**EXERCISE PROMPT**
Locate every line in the records below that contains the word "Definition", and copy each one.
--- START ---
(** * An immutable bit set with an inline and a heap representation

    Shallow embedding of [bitset.go] (package [bitset]) and the properties of
    its three Set operations ([Has], [Add], [Remove]) and of its Builder.

    Go slices are references into backing arrays, and the Builder writes
    into its array in place while a Set never does.  The embedding therefore
    keeps an explicit store of backing arrays and runs every function in a
    state-and-panic monad over that store: an index out of range, a failed
    type assertion or a negative [make] is a panic ([None]). *)

From Stdlib Require Import ZArith Lia Bool List.
From stdpp Require Import base option list.

Local Open Scope Z_scope.

(** ** Machine words *)

Module Word.

(** [uint64] values are integers in [0, 2^64). *)
Definition modulus : Z := 2 ^ 64.

Definition wrap64 (z : Z) : Z := z mod modulus.

Definition is_uint64 (w : Z) : Prop := 0 <= w < modulus.

Definition is_uint32 (i : Z) : Prop := 0 <= i < 2 ^ 32.

(** [1 << n] at type [uint64]: bits shifted past position 63 are lost. *)
Definition shl1 (n : Z) : Z := wrap64 (Z.shiftl 1 n).

(** Go's [int] is taken to be 64 bits wide, two's complement. *)
Definition wrap_int (z : Z) : Z := (z + 2 ^ 63) mod 2 ^ 64 - 2 ^ 63.

End Word.

Import Word.
Lemma Forall_updateOne (Q : Product.t -> Prop) (docs : list Product.t) :
  (forall p, Q p -> Q (f p)) -> Forall Q docs -> Forall Q (updateOne oid f docs).
Proof.
  intros Hf Hall. induction Hall as [|p docs Hp Hdocs IH]; simpl; [constructor |].
  destruct (has_id oid p); constructor; auto.
Qed.

End Update.

Lemma removeOne_sublist (oid : ObjectId) (docs : list Product.t) :
  removeOne oid docs `sublist_of` docs.
Proof.
  induction docs as [|p docs IH]; simpl; [constructor |].
  destruct (has_id oid p); [apply sublist_cons; reflexivity | apply sublist_skip, IH].
Qed.

Lemma Forall_removeOne (Q : Product.t -> Prop) (oid : ObjectId)
    (docs : list Product.t) :
  Forall Q docs -> Forall Q (removeOne oid docs).
Proof.
  intros Hall. rewrite Forall_forall in *. intros p Hp. apply Hall.
  eapply elem_of_sublist; [exact Hp | apply removeOne_sublist].
Qed.

Lemma find_removeOne_other (oid other : ObjectId) (docs : list Product.t) :
  other <> oid ->
  List.find (has_id other) (removeOne oid docs) = List.find (has_id other) docs.
Proof.
  intros Hne. induction docs as [|p docs IH]; simpl; [reflexivity |].
  destruct (has_id oid p) eqn:Hp; simpl.
  - apply has_id_eq in Hp.
    replace (has_id other p) with false
      by (symmetry; apply not_true_iff_false; rewrite has_id_eq; congruence).
    reflexivity.
  - destruct (has_id other p); [reflexivity | exact IH].
Qed.

(** Where ids are not repeated, removing a document leaves none with its
    id. *)
Lemma find_removeOne (oid : ObjectId) (docs : list Product.t) :
  NoDup (List.map Product._id docs) ->
  List.find (has_id oid) (removeOne oid docs) = None.
Proof.
  intros Hnodup. apply find_has_id_none.
  induction docs as [|p docs IH]; simpl; [constructor |].
  simpl in Hnodup. apply NoDup_cons in Hnodup as [Hnotin Hnodup].
  destruct (has_id oid p) eqn:Hp.
  - apply has_id_eq in Hp. subst oid. apply Forall_forall. intros q Hq Heq.
    apply Hnotin. apply list_elem_of_In. rewrite <- Heq.
    apply in_map, list_elem_of_In, Hq.
  - constructor; [| apply IH, Hnodup].
    intros Heq. apply has_id_eq in Heq. congruence.
Qed.

End CollectionFacts.

(* ===================================================================== *)
(** * The routes *)
(* ===================================================================== *)

Section RouteFacts.

Import Server.

Local Open Scope string_scope.

Context `{Schema}.

Lemma applyUpdate_keeps_id (body : Body.t) (updatedAt : Z) (p : Product.t) :
  Product._id (applyUpdate body updatedAt p) = Product._id p.
Proof. reflexivity. Qed.

(** Enter a route that starts by [findById], up to the cast of the id. *)
Ltac enter_route :=
  over_mongoose;
  unfold JS.try_catch, JS.bind, findById,
    findByIdAndUpdate, deleteOne, Date_now, JS.modify;
  cbv beta.

(** Decide the ownership test of a route. *)
Ltac owner_test b :=
  match goal with
  | |- context [String.eqb ?x ?y] =>
      replace (String.eqb x y) with b
        by (symmetry;
            first [apply String.eqb_eq; congruence | apply String.eqb_neq; congruence])
  end.

Section KnownProduct.

(** The id of the request is the id of the product [P] of the collection. *)
Variables (s : State) (req : Request) (oid : ObjectId) (P : Product.t).
Hypothesis Hcast : castObjectId (params_id req) = Some oid.
Hypothesis Hfind : List.find (has_id oid) (collection s) = Some P.

Lemma put_forbidden :
  user_id req <> Product.createdBy P ->
  put req s
  = (JS.Ok (mkResponse 403 (Message "Not authorized to update this product")), s).
Proof.
  intros Hother. enter_route. rewrite Hcast. cbv iota beta. rewrite Hfind.
  owner_test false. reflexivity.
Qed.

Lemma delete_forbidden :
  user_id req <> Product.createdBy P ->
  delete req s
  = (JS.Ok (mkResponse 403 (Message "Not authorized to delete this product")), s).
Proof.
  intros Hother. enter_route. rewrite Hcast. cbv iota beta. rewrite Hfind.
  owner_test false. reflexivity.
Qed.

Lemma put_by_owner :
  user_id req = Product.createdBy P ->
  put req s
  = (JS.Ok (mkResponse 200
              (MessageProduct "Product updated successfully"
                 (Some (applyUpdate (body req) (clock s) P)))),
     mkState (updateOne oid (applyUpdate (body req) (clock s)) (collection s))
       (nextId s) (clock s)).
Proof.
  intros Howner. enter_route. rewrite Hcast. cbv iota beta. rewrite Hfind.
  owner_test true. simpl.
  rewrite (find_updateOne oid _ (applyUpdate_keeps_id _ _)), Hfind.
  reflexivity.
Qed.

Lemma delete_by_owner :
  user_id req = Product.createdBy P ->
  delete req s
  = (JS.Ok (mkResponse 200 (Message "Product deleted successfully")),
     mkState (removeOne oid (collection s)) (nextId s) (clock s)).
Proof.
  intros Howner. pose proof (find_has_id _ _ _ Hfind) as [_ Hid].
  enter_route. rewrite Hcast. cbv iota beta. rewrite Hfind.
  owner_test true. simpl. rewrite Hid. reflexivity.
Qed.

End KnownProduct.

(** C1. Let the id of a request be the id of a product P of the
    collection. For a caller other than [P.createdBy], [put] and [delete]
    answer 403 and the server, its collection included, is as it was. For
    the caller [P.createdBy] they reach the mutation: [put] answers 200 with
    P updated from the body at the time of the clock, and the collection
    holds that document in P's place; [delete] answers 200 and P's document
    is removed. *)
Theorem only_owner_mutates (s : State) (req : Request) (oid : ObjectId)
    (P : Product.t) :
  castObjectId (params_id req) = Some oid ->
  List.find (has_id oid) (collection s) = Some P ->
  (user_id req <> Product.createdBy P ->
     put req s
     = (JS.Ok (mkResponse 403 (Message "Not authorized to update this product")), s)
     /\ delete req s
        = (JS.Ok (mkResponse 403 (Message "Not authorized to delete this product")), s))
  /\ (user_id req = Product.createdBy P ->
      put req s
      = (JS.Ok (mkResponse 200
                  (MessageProduct "Product updated successfully"
                     (Some (applyUpdate (body req) (clock s) P)))),
         mkState (updateOne oid (applyUpdate (body req) (clock s)) (collection s))
           (nextId s) (clock s))
      /\ delete req s
         = (JS.Ok (mkResponse 200 (Message "Product deleted successfully")),
            mkState (removeOne oid (collection s)) (nextId s) (clock s))).
Proof.
  intros Hcast Hfind. split; intros Hcaller; split.
  - eapply put_forbidden; eassumption.
  - eapply delete_forbidden; eassumption.
  - eapply put_by_owner; eassumption.
  - eapply delete_by_owner; eassumption.
Qed.

(** C2. When the id of a request is not an ObjectId, or is the ObjectId of
    no document, [getById], [put] and [delete] answer 404 "Product not
    found" (and so no 500), and the server is as it was. *)
Theorem unknown_id_is_not_found (s : State) (req : Request) :
  castObjectId (params_id req) = None
  \/ (exists oid, castObjectId (params_id req) = Some oid
        /\ Forall (fun p => Product._id p <> oid) (collection s)) ->
  let notFound := (JS.Ok (mkResponse 404 (Message "Product not found")), s) in
  getById req s = notFound /\ put req s = notFound /\ delete req s = notFound.
Proof.
  intros Hid. cbv zeta. enter_route.
  destruct Hid as [Hbad | (oid & Hcast & Habsent)].
  - rewrite Hbad. simpl. repeat split; reflexivity.
  - apply find_has_id_none in Habsent. rewrite Hcast. cbv iota beta.
    rewrite Habsent. simpl.
    repeat split; reflexivity.
Qed.

(** A list is newest first when, of any two of its entries, the one created
    strictly before the other stands after it. *)
Definition newestFirst (l : list Product.t) : Prop :=
  forall (i j : nat) (A B : Product.t),
    l !! i = Some A -> l !! j = Some B ->
    Product.createdAt A < Product.createdAt B -> (j < i)%nat.

Lemma sorted_newestFirst (l : list Product.t) :
  StronglySorted (fun a b => is_true (CreatedAtDescending.leb a b)) l ->
  newestFirst l.
Proof.
  induction 1 as [|a l _ IH Ha]; intros i j A B Hi Hj Hlt.
  - rewrite lookup_nil in Hi. discriminate.
  - destruct i as [|i], j as [|j]; simpl in Hi, Hj.
    + inversion Hi; inversion Hj; subst. lia.
    + inversion Hi; subst A. rewrite Forall_forall in Ha.
      assert (HB : B ∈ l) by (apply list_elem_of_lookup; eauto).
      specialize (Ha B HB). unfold CreatedAtDescending.leb, is_true in Ha.
      apply Z.leb_le in Ha. lia.
    + lia.
    + specialize (IH i j A B Hi Hj Hlt). lia.
Qed.

Lemma createdAt_descending_transitive :
  Transitive (fun a b => is_true (CreatedAtDescending.leb a b)).
Proof.
  intros a b c. unfold CreatedAtDescending.leb, is_true.
  rewrite !Z.leb_le. lia.
Qed.

Lemma find_sorted (filter : Product.t -> bool) (s : State) :
  exists products,
    find filter s = (JS.Ok products, s)
    /\ products ≡ₚ List.filter filter (collection s)
    /\ newestFirst products.
Proof.
  exists (SortByCreatedAt.sort (List.filter filter (collection s))).
  split; [reflexivity |]. split.
  - symmetry. apply SortByCreatedAt.Permuted_sort.
  - apply sorted_newestFirst, SortByCreatedAt.StronglySorted_sort,
      createdAt_descending_transitive.
Qed.

(** C3. [getAll] answers with the documents of the collection and
    [getMine] with those the caller created, both newest first: of two
    products of the answer, the one created strictly before the other stands
    after it. *)
Theorem lists_are_newest_first (s : State) (req : Request) :
  exists all mine,
    getAll req s = (JS.Ok (mkResponse 200 (Products all)), s)
    /\ getMine req s = (JS.Ok (mkResponse 200 (Products mine)), s)
    /\ all ≡ₚ collection s
    /\ mine ≡ₚ List.filter
                (fun p => String.eqb (Product.createdBy p) (user_id req))
                (collection s)
    /\ newestFirst all
    /\ newestFirst mine.
Proof.
  destruct (find_sorted (fun _ => true) s) as (all & Hall & Hperm & Hsorted).
  destruct (find_sorted
              (fun p => String.eqb (Product.createdBy p) (user_id req)) s)
    as (mine & Hmine & Hperm' & Hsorted').
  exists all, mine. over_mongoose. unfold JS.try_catch, JS.bind.
  rewrite Hall, Hmine. rewrite filter_all in Hperm.
  repeat split; assumption.
Qed.
(** [clone()] on the heap returns exactly when [clone()] on the board value
    returns. *)
Lemma cloneH_sim (h : heap) (this : nat) (o : object) :
  holds h this o ->
  match clone (view h o) with
  | Ok b' => exists h1 copy, cloneH h this = Ok (h1, copy) /\ deref h1 copy = Ok b'
  | Err e => cloneH h this = Err e
  end.
Proof.
  intros Hh. unfold clone. simpl size.
  pose proof (constructorH_sim h (o_size o)) as Hc.
  destruct (constructor (o_size o)) as [c|e] eqn:Hcon; cbn [bind].
  - destruct Hc as (h1 & copy & o0 & Hc & [Ho0 Hw0] & Hv0).
    destruct (cloneH h this) as [[h2 copy']|e] eqn:Hclone.
    + destruct (cloneH_denotes h h2 this copy' o Hh Hclone) as [_ Hd].
      exists h2, copy'. split; [reflexivity|]. rewrite Hd.
      apply constructor_size in Hcon. rewrite Hcon, map_id.
      unfold view. reflexivity.
    + exfalso. unfold cloneH in Hclone.
      rewrite (proj2 (getObject_Ok h this o) (proj1 Hh)) in Hclone.
      cbn [bind] in Hclone. rewrite Hc in Hclone. cbn [bind] in Hclone.
      rewrite (proj2 (getObject_Ok h1 copy o0) Ho0) in Hclone. discriminate.
  - unfold cloneH. rewrite (proj2 (getObject_Ok h this o) (proj1 Hh)).
    cbn [bind]. rewrite Hc. reflexivity.
Qed.
(** X7 -- when the status of a response is not one the operation accepts
    and the body is JSON but not an object (a list, a string, a number,
    null), the call raises the [AttributeError] of [.items()]: neither the
    [ConflictError] nor the [ValueError] of the classification.  [count]
    raises the [AttributeError] of [.get()] on such a body whatever the
    status. *)
Theorem non_object_body_raises_attribute_error `{Runtime} (api_url : string)
    (c : call) (w : World) (r : Response) (rest : list Response) (v : value) :
  inbox w = r :: rest -> guard_of c = Return tt ->
  operation_of c <> OpDelete ->
  accepts (operation_of c) (status_code r) = false
  \/ operation_of c = OpCount ->
  body r = JsonBody v -> (forall d, v <> PyDict d) ->
  exists attribute, fst (run api_url c w) = Raise (AttributeError attribute).
Proof.
  intros E Hg N Hs Eb Hv.
  destruct (operation_of c) eqn:Ec; try contradiction.
  - destruct Hs as [Hs|Hs]; [|discriminate]. simpl in Hs.
    destruct (run_create api_url c Ec) as [req Hrun].
    rewrite Hrun, (round_trip_answered _ _ _ E). exists "items".
    apply expect_created_non_object with v; try assumption.
    intros Ek. rewrite Ek in Hs. discriminate.
  - destruct Hs as [Hs|Hs]; [|discriminate]. simpl in Hs.
    apply orb_false_iff in Hs. destruct Hs as [Hs1 Hs2].
    destruct (run_create_or_update api_url c Ec) as [req Hrun].
    rewrite Hrun, (round_trip_answered _ _ _ E). exists "items".
    apply expect_created_or_ok_non_object with v; try assumption;
      intros Ek; rewrite Ek in *; discriminate.
  - destruct Hs as [Hs|Hs]; [|discriminate]. simpl in Hs.
    destruct (run_guarded api_url c (or_introl Ec)) as [req Hrun].
    rewrite Hrun, Hg. unfold bind, lift. rewrite (round_trip_answered _ _ _ E).
    exists "items". apply expect_ok_non_object with v; try assumption.
    intros Ek. rewrite Ek in Hs. discriminate.
  - destruct Hs as [Hs|Hs]; [|discriminate]. simpl in Hs.
    destruct (run_guarded api_url c (or_intror (or_introl Ec))) as [req Hrun].
    rewrite Hrun, Hg. unfold bind, lift. rewrite (round_trip_answered _ _ _ E).
    exists "items". apply expect_ok_non_object with v; try assumption.
    intros Ek. rewrite Ek in Hs. discriminate.
  - destruct Hs as [Hs|Hs]; [|discriminate]. simpl in Hs.
    destruct (run_guarded api_url c (or_intror (or_intror Ec))) as [req Hrun].
    rewrite Hrun, Hg. unfold bind, lift. rewrite (round_trip_answered _ _ _ E).
    exists "items". apply expect_ok_non_object with v; try assumption.
    intros Ek. rewrite Ek in Hs. discriminate.
  - rewrite (count_answered api_url c w Ec E). unfold json. rewrite Eb.
    exists "get". destruct v; try reflexivity. now destruct (Hv d).
Qed.

Lemma non_object_body_raises_attribute_error_witness :
  exists attribute,
    fst (run (H := default_runtime) "http://kong:8001"
           (Consumers (CoCreate (PyStr "alice") PyNone))
           (world [{| status_code := 409;
                      body := JsonBody (PyList [PyStr "already exists"]) |}]))
    = Raise (AttributeError attribute).
Proof.
  apply (non_object_body_raises_attribute_error (H := default_runtime)
           "http://kong:8001" (Consumers (CoCreate (PyStr "alice") PyNone))
           (world [{| status_code := 409;
                      body := JsonBody (PyList [PyStr "already exists"]) |}])
           (v := PyList [PyStr "already exists"]) eq_refl eq_refl);
    [discriminate | now left | reflexivity | discriminate].
Defined.

(* ------------------------------------------------------------------ *)
(** ** The form bodies *)

Lemma form_sent_round_trip A (m : M A) (req : Request)
    (after : Response -> M A) (d : dict) (w : World) :
  (forall w, m w = round_trip req after w) ->
  (forall r, stateless (after r)) ->
  data req = Some d ->
  form_sent m w = Some d.
Proof.
  intros Hm Hafter Hd. unfold form_sent.
  now rewrite Hm, (round_trip_world _ _ _ Hafter).
Qed.

Lemma form_sent_guarded A (m : M A) (g : outcome unit) (req : Request)
    (after : Response -> M A) (d : dict) (w : World) :
  (forall w, m w = (lift g ;;; round_trip req after) w) ->
  g = Return tt ->
  (forall r, stateless (after r)) ->
  data req = Some d ->
  form_sent m w = Some d.
Proof.
  intros Hm -> Hafter Hd. unfold form_sent.
  rewrite Hm. unfold bind, lift. now rewrite (round_trip_world _ _ _ Hafter).
Qed.

Lemma lookup_with_enabled (k : string) (e : value) (d : dict) :
  dict_get k (with_enabled e d) =
  if (k =? "enabled") && isinstance_bool e then Some e else dict_get k d.
Proof.
  unfold with_enabled. destruct e; simpl; rewrite ?andb_false_r; try reflexivity.
  rewrite dict_get_set_any, andb_true_r. reflexivity.
Qed.

Lemma lookup_with_present (k key : string) (x : value) (d : dict) :
  dict_get k (with_present key x d) =
  if (k =? key) && is_not_None x then Some x else dict_get k d.
Proof.
  unfold with_present. destruct (is_not_None x).
  - now rewrite dict_get_set_any, andb_true_r.
  - now rewrite andb_false_r.
Qed.

Lemma prefix_values_update (f : dict) :
  prefix_values f = dict_update [] (map prefixed f).
Proof.
  unfold prefix_values, dict_update. generalize (@nil (string * value)).
  induction f as [|kv f IH]; intros acc; simpl; [reflexivity | apply IH].
Qed.
Lemma name_then (w tail : string) :
  JsString.forallb isClassChar w = true ->
  JsString.startsWith isSpaceOrTab tail = false ->
  collapseBlanks None (w ++ tail) = (w ++ collapseBlanks None tail)%string.
Proof.
  intros Hw Tail. induction w as [|x w IH]; [reflexivity|].
  cbn [JsString.forallb] in Hw. apply andb_true_iff in Hw as [Hx Hw].
  destruct (classChar_kept x Hx) as (N & B & L & C).
  cbn [append collapseBlanks]. rewrite N. cbn [andb].
  assert (Next : JsString.startsWith isSpaceOrTab (w ++ tail) = false).
  { destruct w as [|y w]; [exact Tail|]. cbn [append JsString.startsWith].
    cbn [JsString.forallb] in Hw. apply andb_true_iff in Hw as [Hy _].
    now destruct (classChar_kept y Hy) as (_ & -> & _). }
  rewrite Next. now rewrite IH.
Qed.

Lemma name_then_blanks (w run : string) (x : ascii) (r : string) :
  isClassWord w = true -> isBlankRun run = true -> isClassChar x = true ->
  collapseBlanks None (w ++ run ++ String x r)
  = (w ++ " " ++ collapseBlanks None (String x r))%string.
Proof.
  unfold isClassWord, isBlankRun. intros Hw Hrun Hx.
  apply andb_true_iff in Hw as [NEw Hw]. apply andb_true_iff in Hrun as [NErun Hrun].
  destruct run as [|b run]; [discriminate|]. clear NErun.
  induction w as [|y w IH]; [discriminate|]. clear NEw.
  cbn [JsString.forallb] in Hw. apply andb_true_iff in Hw as [Hy Hw].
  destruct (classChar_kept y Hy) as (N & B & L & C).
  cbn [append collapseBlanks]. rewrite N. cbn [andb].
  destruct w as [|z w].
  - cbn [append JsString.startsWith]. cbn [JsString.forallb] in Hrun.
    apply andb_true_iff in Hrun as [Hb Hrun']. rewrite Hb.
    change (String b (run ++ String x r)) with (String b run ++ String x r)%string.
    rewrite pending_then_name; [reflexivity | | exact Hx].
    cbn [JsString.forallb]. now rewrite Hb.
  - cbn [append JsString.startsWith].
    pose proof Hw as Hw'. cbn [JsString.forallb] in Hw'.
    apply andb_true_iff in Hw' as [Hz _].
    destruct (classChar_kept z Hz) as (_ & -> & _).
    f_equal. apply IH; [reflexivity | exact Hw].
Qed.

Lemma classLine_head (names : list (string * string)) (lastName : string) :
  Forall (fun e => isClassWord (fst e) && isBlankRun (snd e) = true) names ->
  isClassWord lastName = true ->
  exists x r, classLine names lastName = String x r /\ isClassChar x = true.
Proof.
  assert (Word : forall w tail, isClassWord w = true ->
            exists x r, (w ++ tail)%string = String x r /\ isClassChar x = true).
  { intros w tail Hw. unfold isClassWord in Hw. apply andb_true_iff in Hw as [NE Hw].
    destruct w as [|x w]; [discriminate|]. cbn [JsString.forallb] in Hw.
    apply andb_true_iff in Hw as [Hx _]. now exists x, (w ++ tail)%string. }
  intros All Last. destruct names as [|[w run] rest].
  - destruct (Word lastName EmptyString Last) as (x & r & E & Hx).
    rewrite append_empty_r in E. now exists x, r.
  - inversion All as [|? ? Hd _]; subst. cbn [fst snd] in Hd.
    apply andb_true_iff in Hd as [Hw _]. cbn [classLine]. now apply Word.
Qed.

Lemma collapse_classLine (names : list (string * string)) (lastName : string) :
  Forall (fun e => isClassWord (fst e) && isBlankRun (snd e) = true) names ->
  isClassWord lastName = true ->
  collapseBlanks None (classLine names lastName)
  = classLine (map (fun e => (fst e, " ")) names) lastName.
Proof.
  intros All Last. induction All as [|[w run] rest Hd All IH].
  - cbn [classLine map]. unfold isClassWord in Last.
    apply andb_true_iff in Last as [_ Last].
    rewrite <- (append_empty_r lastName) at 1.
    rewrite name_then; [now rewrite append_empty_r | exact Last | reflexivity].
  - cbn [fst snd] in Hd. apply andb_true_iff in Hd as [Hw Hrun].
    cbn [classLine map fst].
    destruct (classLine_head rest lastName All Last) as (x & r & E & Hx).
    rewrite E, name_then_blanks by assumption. rewrite <- E, IH. reflexivity.
Qed.

Lemma ends_in_name (s : string) (lastName : string) :
  isClassWord lastName = true ->
  forall keepSpace, shrinkTrailingBlanks keepSpace (s ++ lastName) = (s ++ lastName)%string.
Proof.
  intros Last keepSpace. unfold shrinkTrailingBlanks.
  unfold isClassWord in Last. apply andb_true_iff in Last as [NE Last].
  rewrite rev_append.
  destruct (JsString.rev lastName) as [|b r] eqn:E.
  - apply rev_empty in E. subst lastName. discriminate.
  - rewrite <- forallb_rev, E in Last. cbn [JsString.forallb] in Last.
    apply andb_true_iff in Last as [Hb _].
    destruct (classChar_kept b Hb) as (_ & B & _). cbn [append]. now rewrite B.
Qed.

Lemma classLine_ends (names : list (string * string)) (lastName : string) :
  exists s, classLine names lastName = (s ++ lastName)%string.
Proof.
  induction names as [|[w run] rest (s & E)]; [now exists EmptyString|].
  exists (w ++ run ++ s)%string. cbn [classLine].
  now rewrite E, !append_assoc.
Qed.

End ClassLineFacts.

(** X25.  Class names on one line, blanks between them and none after the
    last: every run of blanks comes out as one space, and the names stay
    as they are. *)
Theorem class_names_are_one_space_apart
  (names : list (string * string)) (lastName : string) (node parent : Node) :
  Forall (fun e => isClassWord (fst e) && isBlankRun (snd e) = true) names ->
  isClassWord lastName = true ->
  normalizeClassText (classLine names lastName) node parent
  = classLine (map (fun e => (fst e, " ")) names) lastName.
Proof.
  intros All Last. unfold normalizeClassText.
  rewrite (ClassLineFacts.collapse_classLine names lastName All Last).
  destruct (ClassLineFacts.classLine_ends (map (fun e => (fst e, " ")) names) lastName)
    as (s & ->).
  now apply ClassLineFacts.ends_in_name.
Qed.

Lemma class_names_witness :
  let node := Text (mkLoc 0 0) EmptyString EmptyString in
  normalizeClassText "btn   btn-primary  wide" node node = "btn btn-primary wide".
Proof.
  cbv zeta.
  refine (class_names_are_one_space_apart [("btn", "   "); ("btn-primary", "  ")] "wide"
            (Text (mkLoc 0 0) EmptyString EmptyString)
            (Text (mkLoc 0 0) EmptyString EmptyString) _ eq_refl).
  repeat constructor.
Defined.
--- END ---
**TASK RESPONSE**
Definition modulus : Z := 2 ^ 64.
Definition wrap64 (z : Z) : Z := z mod modulus.
Definition is_uint64 (w : Z) : Prop := 0 <= w < modulus.
Definition is_uint32 (i : Z) : Prop := 0 <= i < 2 ^ 32.
Definition shl1 (n : Z) : Z := wrap64 (Z.shiftl 1 n).
Definition wrap_int (z : Z) : Z := (z + 2 ^ 63) mod 2 ^ 64 - 2 ^ 63.
Definition newestFirst (l : list Product.t) : Prop :=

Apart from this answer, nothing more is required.